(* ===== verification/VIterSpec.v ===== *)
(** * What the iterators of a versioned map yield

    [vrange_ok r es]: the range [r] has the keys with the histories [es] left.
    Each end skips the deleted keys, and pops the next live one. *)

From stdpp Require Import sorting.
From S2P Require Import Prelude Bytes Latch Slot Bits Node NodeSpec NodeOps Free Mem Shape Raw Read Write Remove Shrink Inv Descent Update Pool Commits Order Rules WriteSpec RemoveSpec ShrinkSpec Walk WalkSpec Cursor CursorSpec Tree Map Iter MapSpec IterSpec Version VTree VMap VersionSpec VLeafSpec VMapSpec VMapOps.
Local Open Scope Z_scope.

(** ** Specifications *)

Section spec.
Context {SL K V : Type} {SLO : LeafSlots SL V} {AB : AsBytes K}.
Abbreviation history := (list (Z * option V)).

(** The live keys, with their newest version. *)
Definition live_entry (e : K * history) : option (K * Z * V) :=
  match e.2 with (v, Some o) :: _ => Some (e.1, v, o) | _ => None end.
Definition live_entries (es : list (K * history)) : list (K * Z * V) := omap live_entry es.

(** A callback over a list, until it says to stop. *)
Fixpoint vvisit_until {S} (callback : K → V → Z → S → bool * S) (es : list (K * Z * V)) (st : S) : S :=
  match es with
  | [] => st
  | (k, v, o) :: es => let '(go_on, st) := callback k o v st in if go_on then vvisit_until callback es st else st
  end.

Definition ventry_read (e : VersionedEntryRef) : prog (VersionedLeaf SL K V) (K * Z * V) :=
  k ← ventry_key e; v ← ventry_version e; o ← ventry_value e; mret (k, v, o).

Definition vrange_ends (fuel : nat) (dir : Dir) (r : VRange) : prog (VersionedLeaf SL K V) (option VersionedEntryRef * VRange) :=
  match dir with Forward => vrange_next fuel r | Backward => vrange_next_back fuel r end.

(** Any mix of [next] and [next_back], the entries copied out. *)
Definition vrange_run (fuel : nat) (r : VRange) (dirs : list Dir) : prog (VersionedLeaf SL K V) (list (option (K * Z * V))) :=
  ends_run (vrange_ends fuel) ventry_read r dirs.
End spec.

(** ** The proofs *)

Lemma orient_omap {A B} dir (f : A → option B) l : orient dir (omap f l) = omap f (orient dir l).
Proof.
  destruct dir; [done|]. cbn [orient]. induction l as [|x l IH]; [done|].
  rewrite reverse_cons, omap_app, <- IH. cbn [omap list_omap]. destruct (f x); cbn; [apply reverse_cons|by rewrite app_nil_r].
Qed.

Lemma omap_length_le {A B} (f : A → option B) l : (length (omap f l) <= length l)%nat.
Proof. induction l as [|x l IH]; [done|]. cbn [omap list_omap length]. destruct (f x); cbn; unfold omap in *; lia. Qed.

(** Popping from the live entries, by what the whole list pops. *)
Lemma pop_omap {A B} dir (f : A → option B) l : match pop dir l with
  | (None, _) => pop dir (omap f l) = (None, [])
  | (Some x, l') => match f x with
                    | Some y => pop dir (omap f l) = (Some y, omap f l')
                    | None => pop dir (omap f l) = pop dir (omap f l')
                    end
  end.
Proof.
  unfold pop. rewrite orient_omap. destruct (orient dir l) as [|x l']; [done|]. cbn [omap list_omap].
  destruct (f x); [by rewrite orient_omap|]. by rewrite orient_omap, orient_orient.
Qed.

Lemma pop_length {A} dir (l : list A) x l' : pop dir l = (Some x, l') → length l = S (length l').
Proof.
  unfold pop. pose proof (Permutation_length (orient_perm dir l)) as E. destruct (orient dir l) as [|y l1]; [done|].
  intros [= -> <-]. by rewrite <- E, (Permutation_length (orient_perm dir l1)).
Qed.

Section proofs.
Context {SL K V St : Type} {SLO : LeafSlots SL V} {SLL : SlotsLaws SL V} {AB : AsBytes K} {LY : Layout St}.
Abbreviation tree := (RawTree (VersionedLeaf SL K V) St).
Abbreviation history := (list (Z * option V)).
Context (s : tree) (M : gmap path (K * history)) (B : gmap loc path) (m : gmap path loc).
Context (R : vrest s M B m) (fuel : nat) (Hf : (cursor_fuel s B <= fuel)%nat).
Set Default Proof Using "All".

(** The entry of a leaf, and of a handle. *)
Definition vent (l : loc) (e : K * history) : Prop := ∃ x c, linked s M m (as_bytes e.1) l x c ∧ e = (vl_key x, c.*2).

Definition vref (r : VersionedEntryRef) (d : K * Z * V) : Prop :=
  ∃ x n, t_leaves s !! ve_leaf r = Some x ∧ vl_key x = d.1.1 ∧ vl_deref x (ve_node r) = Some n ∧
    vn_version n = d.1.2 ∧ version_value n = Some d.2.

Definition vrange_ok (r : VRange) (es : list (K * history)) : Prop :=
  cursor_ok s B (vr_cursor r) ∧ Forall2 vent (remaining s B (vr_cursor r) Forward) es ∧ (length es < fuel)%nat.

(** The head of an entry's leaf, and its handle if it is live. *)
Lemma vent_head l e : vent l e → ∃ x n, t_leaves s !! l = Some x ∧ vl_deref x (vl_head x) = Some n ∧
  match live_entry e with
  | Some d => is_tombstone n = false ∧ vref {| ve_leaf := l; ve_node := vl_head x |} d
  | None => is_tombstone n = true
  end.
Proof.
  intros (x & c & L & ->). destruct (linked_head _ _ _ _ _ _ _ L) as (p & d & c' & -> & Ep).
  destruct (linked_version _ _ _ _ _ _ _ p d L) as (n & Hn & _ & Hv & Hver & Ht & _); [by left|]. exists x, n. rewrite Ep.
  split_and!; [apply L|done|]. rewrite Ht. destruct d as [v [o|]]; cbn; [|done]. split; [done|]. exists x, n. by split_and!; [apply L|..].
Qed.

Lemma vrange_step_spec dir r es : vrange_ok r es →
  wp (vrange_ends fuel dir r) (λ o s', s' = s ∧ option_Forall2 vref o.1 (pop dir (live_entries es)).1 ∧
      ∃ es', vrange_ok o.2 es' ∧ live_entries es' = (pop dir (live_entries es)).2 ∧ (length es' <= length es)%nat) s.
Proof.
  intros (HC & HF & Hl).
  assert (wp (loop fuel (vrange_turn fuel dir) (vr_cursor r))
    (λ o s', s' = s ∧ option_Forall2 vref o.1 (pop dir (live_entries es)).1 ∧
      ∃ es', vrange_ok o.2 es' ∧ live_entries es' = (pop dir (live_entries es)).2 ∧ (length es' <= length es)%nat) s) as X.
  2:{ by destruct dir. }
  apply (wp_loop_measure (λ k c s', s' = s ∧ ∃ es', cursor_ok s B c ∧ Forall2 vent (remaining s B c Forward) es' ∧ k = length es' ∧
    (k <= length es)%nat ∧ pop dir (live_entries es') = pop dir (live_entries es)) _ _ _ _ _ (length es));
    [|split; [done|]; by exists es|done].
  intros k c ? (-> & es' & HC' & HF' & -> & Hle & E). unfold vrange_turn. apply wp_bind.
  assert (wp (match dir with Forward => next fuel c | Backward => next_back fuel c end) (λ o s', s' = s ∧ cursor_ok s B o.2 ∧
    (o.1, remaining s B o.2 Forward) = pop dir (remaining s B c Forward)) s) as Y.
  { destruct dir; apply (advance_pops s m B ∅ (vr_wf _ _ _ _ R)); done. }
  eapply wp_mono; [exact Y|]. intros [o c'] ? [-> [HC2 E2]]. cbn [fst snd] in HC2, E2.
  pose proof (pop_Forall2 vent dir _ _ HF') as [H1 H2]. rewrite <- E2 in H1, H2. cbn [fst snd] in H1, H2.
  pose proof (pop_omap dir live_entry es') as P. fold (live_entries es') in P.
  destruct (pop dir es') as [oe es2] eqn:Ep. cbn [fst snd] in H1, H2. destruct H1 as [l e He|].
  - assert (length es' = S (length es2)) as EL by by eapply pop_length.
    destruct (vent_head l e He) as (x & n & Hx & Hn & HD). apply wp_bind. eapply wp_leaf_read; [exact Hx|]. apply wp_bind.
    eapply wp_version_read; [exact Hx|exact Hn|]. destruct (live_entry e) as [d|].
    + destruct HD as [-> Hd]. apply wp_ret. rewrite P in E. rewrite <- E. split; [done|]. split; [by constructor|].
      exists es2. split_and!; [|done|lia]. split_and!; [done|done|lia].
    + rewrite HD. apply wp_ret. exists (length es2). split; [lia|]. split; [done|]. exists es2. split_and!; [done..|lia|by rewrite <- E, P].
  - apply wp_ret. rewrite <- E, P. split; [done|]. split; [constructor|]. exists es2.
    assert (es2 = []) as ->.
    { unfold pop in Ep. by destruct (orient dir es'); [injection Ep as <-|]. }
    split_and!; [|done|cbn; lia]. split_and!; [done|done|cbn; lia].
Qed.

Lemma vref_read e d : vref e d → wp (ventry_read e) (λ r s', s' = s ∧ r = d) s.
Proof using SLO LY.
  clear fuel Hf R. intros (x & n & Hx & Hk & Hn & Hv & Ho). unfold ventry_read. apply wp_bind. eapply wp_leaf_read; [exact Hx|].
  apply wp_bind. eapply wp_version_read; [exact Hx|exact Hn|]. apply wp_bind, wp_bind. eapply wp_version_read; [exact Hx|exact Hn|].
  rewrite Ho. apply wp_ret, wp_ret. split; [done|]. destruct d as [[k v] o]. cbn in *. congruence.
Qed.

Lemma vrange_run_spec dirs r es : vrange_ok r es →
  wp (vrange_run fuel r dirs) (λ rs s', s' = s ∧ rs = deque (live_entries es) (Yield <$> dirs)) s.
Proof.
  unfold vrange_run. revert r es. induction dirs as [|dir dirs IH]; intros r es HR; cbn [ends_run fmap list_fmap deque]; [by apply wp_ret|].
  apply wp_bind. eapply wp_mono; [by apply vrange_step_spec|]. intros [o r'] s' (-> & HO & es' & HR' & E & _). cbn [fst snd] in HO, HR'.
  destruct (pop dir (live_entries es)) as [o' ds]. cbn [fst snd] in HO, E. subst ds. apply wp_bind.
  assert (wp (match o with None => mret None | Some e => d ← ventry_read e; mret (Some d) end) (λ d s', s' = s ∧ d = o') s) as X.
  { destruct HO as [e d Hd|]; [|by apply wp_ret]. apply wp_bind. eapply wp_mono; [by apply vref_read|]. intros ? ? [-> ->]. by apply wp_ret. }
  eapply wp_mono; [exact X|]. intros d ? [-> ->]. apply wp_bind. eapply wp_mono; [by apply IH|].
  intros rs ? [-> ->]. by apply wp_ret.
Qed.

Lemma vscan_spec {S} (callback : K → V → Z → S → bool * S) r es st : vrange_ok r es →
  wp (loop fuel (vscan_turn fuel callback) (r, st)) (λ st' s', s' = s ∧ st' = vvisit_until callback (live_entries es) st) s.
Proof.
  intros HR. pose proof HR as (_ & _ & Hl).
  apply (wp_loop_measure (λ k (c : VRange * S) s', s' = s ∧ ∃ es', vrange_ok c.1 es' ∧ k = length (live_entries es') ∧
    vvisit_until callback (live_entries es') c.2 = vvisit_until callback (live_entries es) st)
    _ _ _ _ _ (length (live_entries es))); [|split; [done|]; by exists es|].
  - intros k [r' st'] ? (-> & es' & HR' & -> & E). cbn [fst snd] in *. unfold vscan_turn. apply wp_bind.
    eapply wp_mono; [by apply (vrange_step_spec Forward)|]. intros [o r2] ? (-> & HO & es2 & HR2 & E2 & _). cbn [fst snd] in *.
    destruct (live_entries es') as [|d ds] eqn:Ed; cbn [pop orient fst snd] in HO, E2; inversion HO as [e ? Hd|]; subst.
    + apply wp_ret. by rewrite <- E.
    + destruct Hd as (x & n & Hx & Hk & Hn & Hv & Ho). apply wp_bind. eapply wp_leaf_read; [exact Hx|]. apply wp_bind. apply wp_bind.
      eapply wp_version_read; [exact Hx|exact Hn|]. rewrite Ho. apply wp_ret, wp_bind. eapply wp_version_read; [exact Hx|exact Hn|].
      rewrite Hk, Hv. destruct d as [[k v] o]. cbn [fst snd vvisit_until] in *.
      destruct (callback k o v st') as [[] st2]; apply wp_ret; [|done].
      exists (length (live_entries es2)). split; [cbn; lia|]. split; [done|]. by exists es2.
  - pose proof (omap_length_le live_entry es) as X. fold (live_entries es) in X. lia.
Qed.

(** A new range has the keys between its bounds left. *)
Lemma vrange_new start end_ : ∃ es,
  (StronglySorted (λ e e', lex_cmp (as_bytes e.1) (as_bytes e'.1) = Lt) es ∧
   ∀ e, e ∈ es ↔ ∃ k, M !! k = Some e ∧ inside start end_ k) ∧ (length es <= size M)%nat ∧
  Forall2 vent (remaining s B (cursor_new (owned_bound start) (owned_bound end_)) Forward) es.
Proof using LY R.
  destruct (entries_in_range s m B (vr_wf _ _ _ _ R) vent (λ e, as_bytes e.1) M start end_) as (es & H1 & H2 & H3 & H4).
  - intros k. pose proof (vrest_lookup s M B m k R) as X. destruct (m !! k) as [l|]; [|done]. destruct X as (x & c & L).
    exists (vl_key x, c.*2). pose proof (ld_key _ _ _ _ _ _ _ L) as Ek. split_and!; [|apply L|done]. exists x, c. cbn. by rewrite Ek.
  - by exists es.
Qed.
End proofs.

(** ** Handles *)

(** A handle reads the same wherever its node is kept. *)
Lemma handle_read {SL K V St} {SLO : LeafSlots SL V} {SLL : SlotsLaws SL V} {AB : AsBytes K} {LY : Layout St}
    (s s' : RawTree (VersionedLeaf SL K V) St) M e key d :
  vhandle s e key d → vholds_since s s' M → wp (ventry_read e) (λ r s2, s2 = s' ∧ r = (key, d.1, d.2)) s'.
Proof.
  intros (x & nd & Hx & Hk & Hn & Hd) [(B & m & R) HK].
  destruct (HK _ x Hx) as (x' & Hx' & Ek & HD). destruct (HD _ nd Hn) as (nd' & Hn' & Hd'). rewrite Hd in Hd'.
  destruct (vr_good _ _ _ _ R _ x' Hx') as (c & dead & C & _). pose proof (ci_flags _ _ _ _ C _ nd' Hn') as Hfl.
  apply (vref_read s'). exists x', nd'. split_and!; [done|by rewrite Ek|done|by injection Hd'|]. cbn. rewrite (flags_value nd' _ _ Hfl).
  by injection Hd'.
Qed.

════

**WORK REQUIRED:** An exact copy of the lines from the one containing "(StronglySorted (λ e" through the last line of the material, both included, is to be printed, and nothing else.

**RESPONSE TO THE TASK:**
  (StronglySorted (λ e e', lex_cmp (as_bytes e.1) (as_bytes e'.1) = Lt) es ∧
   ∀ e, e ∈ es ↔ ∃ k, M !! k = Some e ∧ inside start end_ k) ∧ (length es <= size M)%nat ∧
  Forall2 vent (remaining s B (cursor_new (owned_bound start) (owned_bound end_)) Forward) es.
Proof using LY R.
  destruct (entries_in_range s m B (vr_wf _ _ _ _ R) vent (λ e, as_bytes e.1) M start end_) as (es & H1 & H2 & H3 & H4).
  - intros k. pose proof (vrest_lookup s M B m k R) as X. destruct (m !! k) as [l|]; [|done]. destruct X as (x & c & L).
    exists (vl_key x, c.*2). pose proof (ld_key _ _ _ _ _ _ _ L) as Ek. split_and!; [|apply L|done]. exists x, c. cbn. by rewrite Ek.
  - by exists es.
Qed.
End proofs.

(** ** Handles *)

(** A handle reads the same wherever its node is kept. *)
Lemma handle_read {SL K V St} {SLO : LeafSlots SL V} {SLL : SlotsLaws SL V} {AB : AsBytes K} {LY : Layout St}
    (s s' : RawTree (VersionedLeaf SL K V) St) M e key d :
  vhandle s e key d → vholds_since s s' M → wp (ventry_read e) (λ r s2, s2 = s' ∧ r = (key, d.1, d.2)) s'.
Proof.
  intros (x & nd & Hx & Hk & Hn & Hd) [(B & m & R) HK].
  destruct (HK _ x Hx) as (x' & Hx' & Ek & HD). destruct (HD _ nd Hn) as (nd' & Hn' & Hd'). rewrite Hd in Hd'.
  destruct (vr_good _ _ _ _ R _ x' Hx') as (c & dead & C & _). pose proof (ci_flags _ _ _ _ C _ nd' Hn') as Hfl.
  apply (vref_read s'). exists x', nd'. split_and!; [done|by rewrite Ek|done|by injection Hd'|]. cbn. rewrite (flags_value nd' _ _ Hfl).
  by injection Hd'.
Qed.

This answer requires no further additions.